Au fil de votre aventure, vos choix entraîneront des répercussions. Telle manière d'agir vous permettra d'obtenir une myriade de tickets mais pas un badge Disney par exemple (les deux servant à débloquer différentes choses). Car oui, la collectionnite a bien cours dans Disney Epic Mickey et les tickets rouges font office de monnaie pour vous procurer des badges, des artworks, des bonus. Récupérer des bobines lors des phases 2D vous permettra de collectionner les superbes cinématiques en dessin animé du jeu.

Gameplay rétro pour cartoons d'époque

Disney Epic Mickey est un jeu d'aventure et le plus souvent vous évoluerez avec votre pinceau magique, pressant un des boutons du Nunchuck pour envoyer du dissolvant et ainsi faire disparaître éléments du décor et ennemis, comme si vous projetiez de la Trempette tirée de Roger Rabbit. Ou bien vous appuierez sur la gâchette de votre Wiimote pour peindre, et ainsi faire apparaître des objets et rendre vos ennemis pacifiques. Mais entre les différentes zones des environnements, vous aurez comme passage obligé des phases de plate-forme à l'ancienne sur un plan 2D, et l'univers de ces niveaux est toujours en rapport avec un célèbre cartoon ancien de la souris (Steambot Willy pour citer le plus illustre). Ces phases de plate-forme seront l'occasion de prouver votre habileté au maniement du double saut mais surtout de ramasser tickets et bobines.

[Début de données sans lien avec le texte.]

(* ===== verification/Tasks.v ===== *)
(** [repositories/postgres/tasks.py]: the life of a task row.  A worker claims a
    task under a lease, then completes, fails or defers it; each of these is
    fenced by the lease token and the claim version. *)

From stdpp Require Import base list strings gmap pretty.
From Stdlib Require Import ZArith Lia.
From S2P Require Import Prelude Schema Consistency Dispatch Stages.

Open Scope string_scope.
Open Scope Z_scope.

(** The dict argument of [create_task]. *)
Record task_dict := TaskDict {
  td_id : string;
  td_task_type : string;
  td_tenant_id : option string;
  td_space_id : string;
  td_source_message_id : option string;
  td_idempotency_key : string;
  td_status : option string;
  td_priority : option Z;
  td_attempt_count : option Z;
  td_failure_count : option Z;
  td_defer_count : option Z;
  td_max_attempts : option Z;
  td_payload : option payload;
  td_next_retry_at : option Z;
}.

(** [int(d.get(k) or n)] *)
Definition int_or (o : option Z) (n : Z) : Z :=
  match o with Some z => if z =? 0 then n else z | None => n end.

(** [update_task_status(task_id, status, **updates)]: the allowed columns, and
    the keywords that are ignored. *)
Inductive task_update :=
  | set_attempt_count (n : Z)
  | set_failure_count (n : Z)
  | set_defer_count (n : Z)
  | set_next_retry_at (o : option Z)
  | set_started_at (o : option Z)
  | set_completed_at (o : option Z)
  | set_last_error (o : option string)
  | set_other (column : string).

Definition apply_update (t : task) (u : task_update) : task :=
  match u with
  | set_attempt_count n => t <| t_attempt_count := n |>
  | set_failure_count n => t <| t_failure_count := n |>
  | set_defer_count n => t <| t_defer_count := n |>
  | set_next_retry_at o => t <| t_next_retry_at := o |>
  | set_started_at o => t <| t_started_at := o |>
  | set_completed_at o => t <| t_completed_at := o |>
  | set_last_error o => t <| t_last_error := o |>
  | set_other _ => t
  end.

(** What [claim_task] returns: the claimed row and the candidate's old columns. *)
Record claim := Claim {
  cl_task : task;
  cl_previous_status : string;
  cl_previous_claimed_by : option string;
  cl_previous_lease_expires_at : option Z;
}.

(** The optional keyword arguments of [complete_task], which are the fields of
    [runtime.streams.worker.TaskOutcome]. *)
Record outcome := TaskOutcome {
  release_inbox_id : option string;
  activate_task_id : option string;
  note_ready_inbox_id : option string;
  memory_ready_inbox_id : option string;
  ingest_complete_inbox_id : option string;
}.
Definition no_outcome : outcome := TaskOutcome None None None None None.

Definition outcomes (o : outcome) : list (option string) :=
  [release_inbox_id o; activate_task_id o; note_ready_inbox_id o;
   memory_ready_inbox_id o; ingest_complete_inbox_id o].

(** [sum(value is not None for value in outcomes) > 1] *)
Definition several_outcomes (o : outcome) : bool :=
  (1 <? length (List.filter (λ v, bool_decide (is_Some v)) (outcomes o)))%nat.

Section tasks.
  Context `{Platform}.

Definition create_task (t : task_dict) (now : Z) : db → result bool * db :=
  let tenant_id := opt_or (td_tenant_id t) DEFAULT_TENANT_ID in
  transaction (
    space_id ← ensure_tenant_space (td_space_id t) tenant_id "feishu";
    created ← insert_task (Task (td_id t) (td_task_type t) tenant_id space_id
      (td_source_message_id t) (td_idempotency_key t)
      (opt_or (td_status t) "queued") (int_or (td_priority t) 0)
      (int_or (td_attempt_count t) 0) (int_or (td_failure_count t) 0)
      (int_or (td_defer_count t) 0) (int_or (td_max_attempts t) 3)
      (default empty_payload (td_payload t)) (td_next_retry_at t)
      now None None None None None None 0);
    mret (bool_decide (is_Some created))).

Definition update_task_status (task_id status : string) (updates : list task_update) :
    db → result unit * db :=
  transaction (modify (update_tasks (λ t, String.eqb (t_id t) task_id)
    (λ t, foldl apply_update t updates <| t_status := status |>))).

(** ** Claiming *)

Definition UNCLAIMABLE : list string :=
  ["blocked"; "cancelled"; "completed"; "dead_letter"].

(** The WHERE clause of the [candidate] CTE. *)
Definition claimable (task_id : string) (now stale_before : Z) (t : task) : bool :=
  String.eqb (t_id t) task_id
  && negb (py_in (t_status t) UNCLAIMABLE)
  && match t_next_retry_at t with None => true | Some r => r <=? now end
  && (negb (String.eqb (t_status t) "running")
      || match t_lease_expires_at t with
         | Some l => l <=? now
         | None => match t_started_at t with
                   | None => true
                   | Some s => s <=? stale_before
                   end
         end).

(** CTE [expired_attempt] *)
Definition expire_attempts (t : task) (now : Z) : session unit :=
  if String.eqb (t_status t) "running" then
    modify (update_attempts (λ a,
      String.eqb (a_task_id a) (t_id t) && (a_attempt_no a =? t_attempt_count t)
      && String.eqb (a_status a) "running")
      (λ a, a <| a_status := "lease_expired" |> <| a_finished_at := Some now |>))
  else mret tt.

(** CTE [claimed] *)
Definition claim_row (worker_id lease_token : string) (lease_expires_at now : Z)
    (t : task) : task :=
  t <| t_status := "running" |> <| t_started_at := Some now |>
    <| t_attempt_count := t_attempt_count t + 1 |>
    <| t_claimed_by := Some worker_id |> <| t_lease_token := Some lease_token |>
    <| t_lease_expires_at := Some lease_expires_at |>
    <| t_claim_version := t_claim_version t + 1 |>.

(** CTE [recorded_attempt], under the unique key (task_id, attempt_no) *)
Definition record_attempt (t : task) (worker_id : string) (now : Z) : session unit :=
  taken ← gets (λ d, existsb (λ a, String.eqb (a_task_id a) (t_id t)
    && (a_attempt_no a =? t_attempt_count t)) (task_attempts d));
  if taken : bool then raise (IntegrityError "uq_task_attempt_no")
  else modify (λ d, d <| task_attempts := (task_attempts d ++
    [TaskAttempt (t_id t) worker_id (t_attempt_count t) "running" now None None None])%list |>).

Definition claim_in_session (task_id worker_id : string) (stale_after_seconds now : Z) :
    session (option claim) :=
  let stale_before := now - seconds (Z.max 1 stale_after_seconds) in
  lease_token ← draw_uuid;
  let lease_expires_at := now + seconds (Z.max 1 stale_after_seconds) in
  rows ← gets (λ d, select_where (claimable task_id now stale_before) (tasks d));
  candidate ← lift_result (scalar_one_or_none rows);
  match candidate with
  | None => mret None
  | Some t =>
      expire_attempts t now;;
      let claimed := claim_row worker_id lease_token lease_expires_at now t in
      save_task claimed;;
      record_attempt claimed worker_id now;;
      mret (Some (Claim claimed (t_status t) (t_claimed_by t) (t_lease_expires_at t)))
  end.

Definition claim_task (task_id worker_id : string) (stale_after_seconds now : Z) :
    db → result (option claim) * db :=
  transaction (claim_in_session task_id worker_id stale_after_seconds now).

La jouabilité, sur un plan 2D ou en 3D, est bien pensée, le pointage de l'écran pour diriger le flux du pinceau est réglé au poil. Le seul défaut, malheureusement majeur, du gameplay de Disney Epic Mickey, c'est sa gestion des caméras. Si on peut replacer la caméra derrière la souris avec le bouton C ou l'orienter avec la croix de la Wiimote, celle-ci a souvent le don de se placer dans un angle où on ne peut pas apprécier correctement les perspectives ! Malgré ces quelques problèmes au niveau de la vue, Disney Epic Mickey est une réussite d'un point vue graphique, porté qu'il est par une direction artistique inspirée. Ses thèmes musicaux sont également très bons et plongent un peu plus encore le joueur dans cette aventure empreinte de mélancolie, au rythme équilibré, aux quêtes variées et aux mécaniques ingénieuses. De plus, toujours dans cette notion de choix, sachez que le titre propose quatre fins différentes, que vous atteindrez en une petite dizaine d'heures si vous tracez sans vous investir dans le titre, et en une bonne grosse quinzaine, si vous décidez de prendre bien tout le temps d'explorer. On ne saurait que vous le conseiller, Disney Epic Mickey regorge de secrets.

Warren Spector et son équipe ont relevé leur défi avec brio : Mickey a retrouvé ses lettres de noblesses vidéoludiques. Si quelques problèmes de caméra viennent un peu ternir le titre, la variété de ce qu'il propose (les quêtes soumises au choix du joueur, la "récréation" des phases 2D), ses mécaniques de jeu ingénieuses, sa direction artistique originale, ses musiques de grande qualité, le placent tout droit dans la lignée d'excellence que l'on connaissait avec les titres Mickey, à l'époque 16-bits. Disney Epic Mickey envoûte par son univers empreint d'une grande mélancolie et est un ravissement pour ceux que l'univers Disney et plus largement, l'histoire de l'animation, passionne. De par toutes ces qualités, Disney Epic Mickey s'impose comme un titre incontournable de la Wii.